Und als Erwachsener (ob Lehrer oder Elternteil) hast du halt mehr Weitblick als mit 13 und weißt, dass gewisse Grundfertigkeiten (duschen! :-) ) im Leben nützlich sein können, auch wenn es keinen Spaß macht, sie zu erlernen und zu üben.
Findest Du das zu hart?
teacher antwortete am 27. Mär, 18:20:
Meine Söhne sind ja schon älter, aber mit "lieb und Verständnis" allein geht auch bei den Erwachsenen nicht viel. Ich finde das nicht zu hart, ich sehe darin sogar eine Aufgabe der Eltern und Lehrer: Zeigt Konturen, setzt Grenzen, verlangt etwas (und seien es die Tulpen aus Holland).
An der Uni hab ich mehrere Lektoren, die deutlich sagen, dass sie 120% verlangen (eindeutig überfordern), damit die Studis ordentlich arbeiten. Herausforderungen motivieren.
Ich bin eher ein weicher, viele meiner KollegInnen aber noch sanfter. Ich fürchte immer mehr: zu sanft fürs richtige Leben. Das bekanntlich hart genug ist.
BIA (Gast) antwortete am 27. Mär, 21:30:
Puh, ich nehm mir die 120% jedes Jahr wieder vor und glaube auch, dass das der richtige Weg wäre, aber irgender tut mir sicher irgendwann leid und dann schwächle ich wieder und gehe mit meinen Anforderungen runter. *duh(Aber jedes Jahr halt ich etwas länger durch. :-) )
Hart sein ist echt nicht leicht.
teacher antwortete am 28. Mär, 20:20:
Ich merke, dass ich mit dem Alter immer milder geworden bin.
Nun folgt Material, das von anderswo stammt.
Example to_number_examples :
  to_number <$> ["5"; "05"; ""; " 7 "; "1.5"; "1e2"; "0x1F"; "*"; "1-2"; "-3"; "2.50e1"; "."; "1e"]
  = [NInt 5; NInt 5; NInt 0; NInt 7; NFrac (3 # 2); NInt 100; NInt 31; NNaN; NNaN; NInt (-3); NInt 25; NNaN; NNaN].
Proof. vm_compute. reflexivity. Qed.

(** [`${n}`] of a natural number. *)
Definition show_N (n : N) : string := pretty.pretty n.
Definition show_Z (z : Z) : string := pretty.pretty z.

(** [`${n}`] of a number; the digits of a fraction are not spelled out. *)
Definition show_num (n : jsnum) : string :=
  match n with
  | NInt z => show_Z z
  | NFrac _ => "<fraction>"
  | NNaN => "NaN"
  | NInf neg => if neg then "-Infinity" else "Infinity"
  end.

(** [Math.min(a, b)] *)
Definition num_min (a b : jsnum) : jsnum :=
  match a, b with NNaN, _ | _, NNaN => NNaN | _, _ => if num_leb a b then a else b end.

Definition num_negative (n : jsnum) : bool :=
  match n with NInf s => s | NNaN => false | _ => negb (Qle_bool 0 (num_Q n)) end.

(** [a * b] and [a + b]. *)
Definition num_mul (a b : jsnum) : jsnum :=
  match a, b with
  | NNaN, _ | _, NNaN => NNaN
  | NInf _, NInt 0 | NInt 0, NInf _ => NNaN
  | NInf _, _ | _, NInf _ => NInf (xorb (num_negative a) (num_negative b))
  | _, _ => num_of_Q (num_Q a * num_Q b)
  end.
Definition num_add (a b : jsnum) : jsnum :=
  match a, b with
  | NNaN, _ | _, NNaN => NNaN
  | NInf s, NInf t => if Bool.eqb s t then NInf s else NNaN
  | NInf s, _ | _, NInf s => NInf s
  | _, _ => num_of_Q (num_Q a + num_Q b)
  end.
Definition num_floor (n : jsnum) : jsnum :=
  match n with NFrac q => NInt (Qnum q / Z.pos (Qden q)) | _ => n end.

(** [Number(v)]: an array converts through its string, so only the empty and
    the one-element arrays can give a number. *)
Fixpoint js_number (v : jsval) : jsnum :=
  match v with
  | JUndef => NNaN
  | JNull => NInt 0
  | JBool b => NInt (if b then 1 else 0)
  | JNum n => n
  | JStr s => to_number s
  | JObj _ => NNaN
  | JArr [] => NInt 0
  | JArr [x] => match x with
                | JUndef | JNull => NInt 0
                | JBool _ => NNaN
                | _ => js_number x
                end
  | JArr (_ :: _ :: _) => NNaN
  end.

(** [Number.isInteger(v)]: no conversion. *)
Definition js_is_integer (v : jsval) : bool :=
  match v with JNum n => num_is_integer n | _ => false end.

(** [Number.parseInt(s, 10)]: leading white space, a sign, then the longest
    prefix of digits. *)
Definition parse_int_chars (l : list ascii) : jsnum :=
  let '(neg, l') := match drop_while is_space l with
                    | "-"%char :: r => (true, r)
                    | "+"%char :: r => (false, r)
                    | r => (false, r)
                    end in
  match span_digits l' with
  | ([], _) => NNaN
  | (ds, _) => let n := Z.of_N (dec_val ds) in NInt (if neg : bool then (- n)%Z else n)
  end.

Definition parse_int (s : string) : jsnum := parse_int_chars (chars s).

(** [n.toString(36)] of a natural number. *)
Definition digit36 (d : N) : ascii :=
  ascii_of_N (if d <? 10 then 48 + d else 87 + d)%N.

Fixpoint base36_digits (fuel : nat) (n : N) (acc : list ascii) : list ascii :=
  match fuel with
  | O => acc
  | S fuel' =>
      let acc' := digit36 (n mod 36) :: acc in
      if (n <? 36)%N then acc' else base36_digits fuel' (n / 36)%N acc'
  end.

(** Each step divides by 36, so [N.size_nat n] steps are more than enough. *)
Definition to_base36 (n : N) : string := of_chars (base36_digits (S (N.size_nat n)) n []).

Example to_base36_examples : to_base36 <$> [0; 35; 36; 1767225600000]%N = ["0"; "z"; "10"; "mjuohs00"].
Proof. vm_compute. reflexivity. Qed.

(** [Number.parseInt(`${v}`, 10)]: a number prints its decimal expansion. *)
Definition parse_int_of (v : jsval) : jsnum :=
  match v with
  | JNum n => if num_is_finite n then num_trunc n else NNaN
  | JStr s => parse_int s
  | _ => NNaN
  end.

(** [String(v)]; the digits of a fraction are not spelled out. *)
Fixpoint js_to_string (v : jsval) : string :=
  match v with
  | JUndef => "undefined"
  | JNull => "null"
  | JBool b => if b then "true" else "false"
  | JNum n => show_num n
  | JStr s => s
  | JArr xs => join "," (List.map (fun x => match x with JUndef | JNull => "" | _ => js_to_string x end) xs)
  | JObj _ => "[object Object]"
  end.

(** [[...new Set(items)]] on strings. *)
Definition string_set (items : list jsval) : list string :=
  foldl (fun acc v => match v with JStr s => if str_in s acc then acc else acc ++ [s] | _ => acc end) [] items.

(** ** HTTP-style responses *)
Record response := mk_response {
  res_status : Z;
  res_headers : list (string * string);
  res_body : jsval
}.
Definition jstr_opt (o : option string) : jsval := match o with Some s => JStr s | None => JNull end.
Definition jint (z : Z) : jsval := JNum (NInt z).

(** ** Errors

    The errors the services throw: [Object.assign(new Error(message), { code, field })]. *)
Record js_error := mk_error {
  err_code : option string;
  err_message : string;
  err_field : option string;
  err_status : option Z
}.

Definition coded (code message : string) : js_error := mk_error (Some code) message None None.
Definition coded_field (code message field : string) : js_error := mk_error (Some code) message (Some field) None.
Definition plain_error (message : string) : js_error := mk_error None message None None.
(** [error.statusCode = n] *)
Definition with_status (n : Z) (e : js_error) : js_error :=
  mk_error (err_code e) (err_message e) (err_field e) (Some n).

#[export] Instance js_error_eq_dec : EqDecision js_error.
Proof. solve_decision. Defined.

Definition has_code (c : string) (e : js_error) : bool := bool_decide (err_code e = Some c).

(** ** Lemmas *)

Lemma str_in_elem x xs : str_in x xs = true <-> x ∈ xs.
Proof.
  unfold str_in. rewrite existsb_exists. setoid_rewrite <- list_elem_of_In.
  setoid_rewrite String.eqb_eq. naive_solver.
Qed.

Lemma str_in_not_elem x xs : str_in x xs = false <-> x ∉ xs.
Proof. rewrite <- str_in_elem, not_true_iff_false. done. Qed.

Lemma nonempty_true s : nonempty s = true <-> s <> "".
Proof. unfold nonempty. rewrite negb_true_iff, String.eqb_neq. done. Qed.

Lemma chars_of_chars l : chars (of_chars l) = l.
Proof. unfold chars, of_chars. apply String.list_ascii_of_string_of_list_ascii. Qed.

Lemma of_chars_chars s : of_chars (chars s) = s.
Proof. unfold chars, of_chars. apply String.string_of_list_ascii_of_string. Qed.

Lemma chars_app s1 s2 : chars (s1 +:+ s2) = chars s1 ++ chars s2.
Proof. induction s1 as [|c s1 IH]; [done|]. simpl. f_equal. apply IH. Qed.

Lemma assoc_set_fresh {A} k (v : A) kvs : assoc_lookup k kvs = None -> assoc_set k v kvs = kvs ++ [(k, v)].
Proof.
  induction kvs as [|[k' v'] kvs IH]; [done|]. simpl. destruct (String.eqb k k'); [done|]. intros Hn. by rewrite IH.
Qed.

Lemma assoc_lookup_none {A} k (kvs : list (string * A)) : k ∉ kvs.*1 -> assoc_lookup k kvs = None.
Proof.
  induction kvs as [|[k' v] kvs IH]; [done|]. simpl. rewrite not_elem_of_cons. intros [Hne Hk].
  destruct (String.eqb_spec k k'); [done | by apply IH].
Qed.

Lemma assoc_set_elem {A} k (v : A) kvs x : NoDup kvs.*1 -> x ∈ assoc_set k v kvs <-> x = (k, v) \/ (x ∈ kvs /\ x.1 <> k).
Proof.
  induction kvs as [|[k' v'] kvs IH]; intros Hnd; simpl.
  - rewrite list_elem_of_singleton. set_solver.
  - rewrite fmap_cons, NoDup_cons in Hnd. destruct Hnd as [Hk Hnd]. destruct (String.eqb_spec k k') as [->|Hne].
    + rewrite !elem_of_cons. split; [|intros [-> | [[-> | Hx] Hn]]; [by left | done | by right]].
      intros [-> | Hx]; [by left|]. right. split; [by right|]. intros Heq. apply Hk. rewrite <- Heq. exact (list_elem_of_fmap_2 fst _ _ Hx).
    + rewrite elem_of_cons, IH, elem_of_cons by done. split.
      * intros [-> | [-> | [Hx Hn]]]; [right; simpl; auto | by left | right; auto].
      * intros [-> | [[-> | Hx] Hn]]; auto.
Qed.

Lemma assoc_set_nodup {A} k (v : A) kvs : NoDup kvs.*1 -> NoDup (assoc_set k v kvs).*1.
Proof.
  induction kvs as [|[k' v'] kvs IH]; intros Hnd; simpl; [apply NoDup_singleton|]. rewrite fmap_cons, NoDup_cons in Hnd. destruct Hnd as [Hk Hnd].
  destruct (String.eqb_spec k k') as [->|Hne]; rewrite fmap_cons, NoDup_cons; [by split|]. split; [|by apply IH].
  simpl. intros ([k2 v2] & Heq & [[= -> ->] | [Hx _]]%assoc_set_elem)%list_elem_of_fmap_1; simpl in Heq; [congruence | | done].
  apply Hk. rewrite Heq. exact (list_elem_of_fmap_2 fst _ _ Hx).
Qed.

Lemma digits_val_app base l1 l2 acc :
  digits_val base acc (l1 ++ l2) = match digits_val base acc l1 with Some v => digits_val base v l2 | None => None end.
Proof. revert acc. induction l1 as [|c l1 IH]; intros acc; simpl; [done|]. by case_match. Qed.

Lemma base36_digits_app fuel n acc : base36_digits fuel n acc = base36_digits fuel n [] ++ acc.
Proof.
  revert n acc. induction fuel as [|fuel IH]; intros n acc; simpl; [done|].
  destruct (n <? 36)%N; [done|].
  rewrite (IH _ (_ :: acc)), (IH _ [_]). rewrite <- app_assoc. done.
Qed.

Lemma digit36_cases d : (d < 36)%N ->
  is_digit (digit36 d) = true \/ is_lower (digit36 d) = true.
Proof.
  intros Hd. unfold digit36, is_digit, is_lower, code.
  destruct (N.ltb_spec d 10); rewrite N_ascii_embedding by lia; [left|right];
    rewrite andb_true_iff, !N.leb_le; lia.
Qed.

Lemma base36_digits_class n :
  Forall (fun c => is_digit c || is_lower c = true) (chars (to_base36 n)).
Proof.
  unfold to_base36. rewrite chars_of_chars. generalize (S (N.size_nat n)) as fuel.
  intros fuel. revert n. induction fuel as [|fuel IH]; intros n; simpl; [constructor|].
  assert (Hd : is_digit (digit36 (n mod 36)) || is_lower (digit36 (n mod 36)) = true).
  { rewrite orb_true_iff. apply digit36_cases. apply N.mod_lt. done. }
  destruct (n <? 36)%N; [by repeat constructor|].
  rewrite base36_digits_app. apply Forall_app. split; [apply IH|by repeat constructor].
Qed.

Lemma to_base36_nonempty n : chars (to_base36 n) <> [].
Proof.
  unfold to_base36. rewrite chars_of_chars. simpl.
  destruct (n <? 36)%N; [done|]. rewrite base36_digits_app. by destruct (base36_digits _ _ _).
Qed.

Lemma drop_while_split {A} (p : A -> bool) l :
  exists a, l = a ++ drop_while p l /\ Forall (fun c => p c = true) a.
Proof.
  induction l as [|c l (a & Hl & Ha)]; simpl; [by exists []|].
  destruct (p c) eqn:?; [|by exists []]. exists (c :: a). simpl. split; [congruence|by constructor].
Qed.

(** [trim] cuts white space at both ends. *)
Lemma trim_chars_split l :
  exists a b, l = a ++ trim_chars l ++ b /\ Forall (fun c => is_space c = true) a.
Proof.
  unfold trim_chars. destruct (drop_while_split is_space l) as (a & Hl & Ha).
  destruct (drop_while_split is_space (reverse (drop_while is_space l))) as (b & Hr & Hb).
  exists a, (reverse b). split; [|done]. rewrite Hl at 1. f_equal.
  rewrite <- reverse_app, <- Hr. by rewrite reverse_involutive.
Qed.

Lemma is_space_not_word c : is_space c = true -> is_word c = false.
Proof. destruct c as [[] [] [] [] [] [] [] []]; vm_compute; congruence. Qed.

#[export] Hint Rewrite chars_of_chars of_chars_chars chars_app : falcone.

Lemma string_set_acc items acc :
  NoDup acc ->
  let f := fun acc v => match v with JStr s => if str_in s acc then acc else acc ++ [s] | _ => acc end in
  NoDup (foldl f acc items) /\ (forall s, s ∈ foldl f acc items <-> s ∈ acc \/ JStr s ∈ items).
Proof.
  intros Hnd f. revert acc Hnd. induction items as [|v items IH]; intros acc Hnd; simpl.
  { split; [done|]. intros s. rewrite elem_of_nil. tauto. }
  assert (Hf : NoDup (f acc v) /\ forall s, s ∈ f acc v <-> s ∈ acc \/ JStr s = v).
  { unfold f. destruct v as [| | | |s| |]; try (split; [done|]; intros t; naive_solver).
    destruct (str_in s acc) eqn:Hs; [apply str_in_elem in Hs | apply str_in_not_elem in Hs].
    - split; [done|]. intros t. naive_solver.
    - split; [apply NoDup_app; split_and!; [done | set_solver | apply NoDup_singleton]|]. intros t. set_solver. }
  destruct Hf as [Hnd' Hel]. destruct (IH (f acc v) Hnd') as [H1 H2]. split; [done|]. intros s.
  rewrite H2, Hel, elem_of_cons. tauto.
Qed.

Lemma string_set_spec items : NoDup (string_set items) /\ forall s, s ∈ string_set items <-> JStr s ∈ items.
Proof.
  destruct (string_set_acc items [] ltac:(constructor)) as [H1 H2]. split; [done|]. intros s. unfold string_set.
  rewrite H2, elem_of_nil. tauto.
Qed.

(** ** Splitting what was joined *)

Definition free_of (c : ascii) (l : list ascii) : bool := negb (existsb (Ascii.eqb c) l).

Lemma free_of_cons c d l : free_of c (d :: l) = negb (Ascii.eqb c d) && free_of c l.
Proof. unfold free_of. simpl. by rewrite negb_orb. Qed.

Lemma free_of_app c l1 l2 : free_of c (l1 ++ l2) = free_of c l1 && free_of c l2.
Proof. unfold free_of. by rewrite existsb_app, negb_orb. Qed.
Meine ersten Absolventen waren eindeutig die besten, zuletzt wurde ich aber beliebter ... somit gehts mir jetzt besser (und meinen SchülerInnen auch).Hart sein ist zu hart.
stichi antwortete am 28. Mär, 21:28:
So geht es mir auch. Mit zunehmendem Alter hat man nicht mehr die Nerven und die Kraft und auch keine Lust mehr, immer den Zerberus zu spielen und die luschigen Kollegen sind die guten Menschen!
girl scout antwortete am 30. Mär, 21:31:
weich hart sein...
Mmmh, ich kenn das ja auch, gerade zu Hause. Meine Kinder würden sich wohl die Augen reiben, wenn Sie hier herausläsen, dass ich sie selbstverständlich und ausnahmslos ihre eigenen Erfahrungen und Wege machen lasse. Aber... erst mal sind Schule und Familie zwei verschiedene Kontexte, unterschiedliche Beziehungsebenen sowieso. Und zweitens: Muss denn die Freiheit, sich mit persönlich bedeutsamen Inhalten zu beschäftigen (oder halbwegs bedeutsamen - ich rede ja von der Regelschule) zwangläufig mit "Weichheit" einher gehen? Wenn Sven sich bewusst entschieden hat, in Erdkunde über seinen Lieblings-Ferienort zu arbeiten (statt über die Tulpenblüte in Holland oder was auch immer), dann kann ich doch mit viel härteren Kriterien über das Ergebnis diskutieren, oder?
Lisa Rosa antwortete am 31. Mär, 11:54:
Dichotomien
weich, hart ...überfordern, unterfordern ... meine Güte! Können wir da nicht mal von weg, von dieser Medaille mit ihren beiderseits falschen Aussagen? Wie wäre es mal mit:angemessen herausfordern, damit die ganze Person sich beweisen kann, und andererseits nicht überfordern, damit das Scheitern nicht zur ständigen Erfahrung wird? Empfehle Gerald Hüther.
girl scout antwortete am 31. Mär, 21:27:
Ja, viel richtiger formuliert. Danke für den Hinweis.
teacher antwortete am 31. Mär, 22:04:
Klar, das klingt überlegen vernünftig - der richtige Weg zwischen den Extremen: Er ist nur sooo schwer zu finden.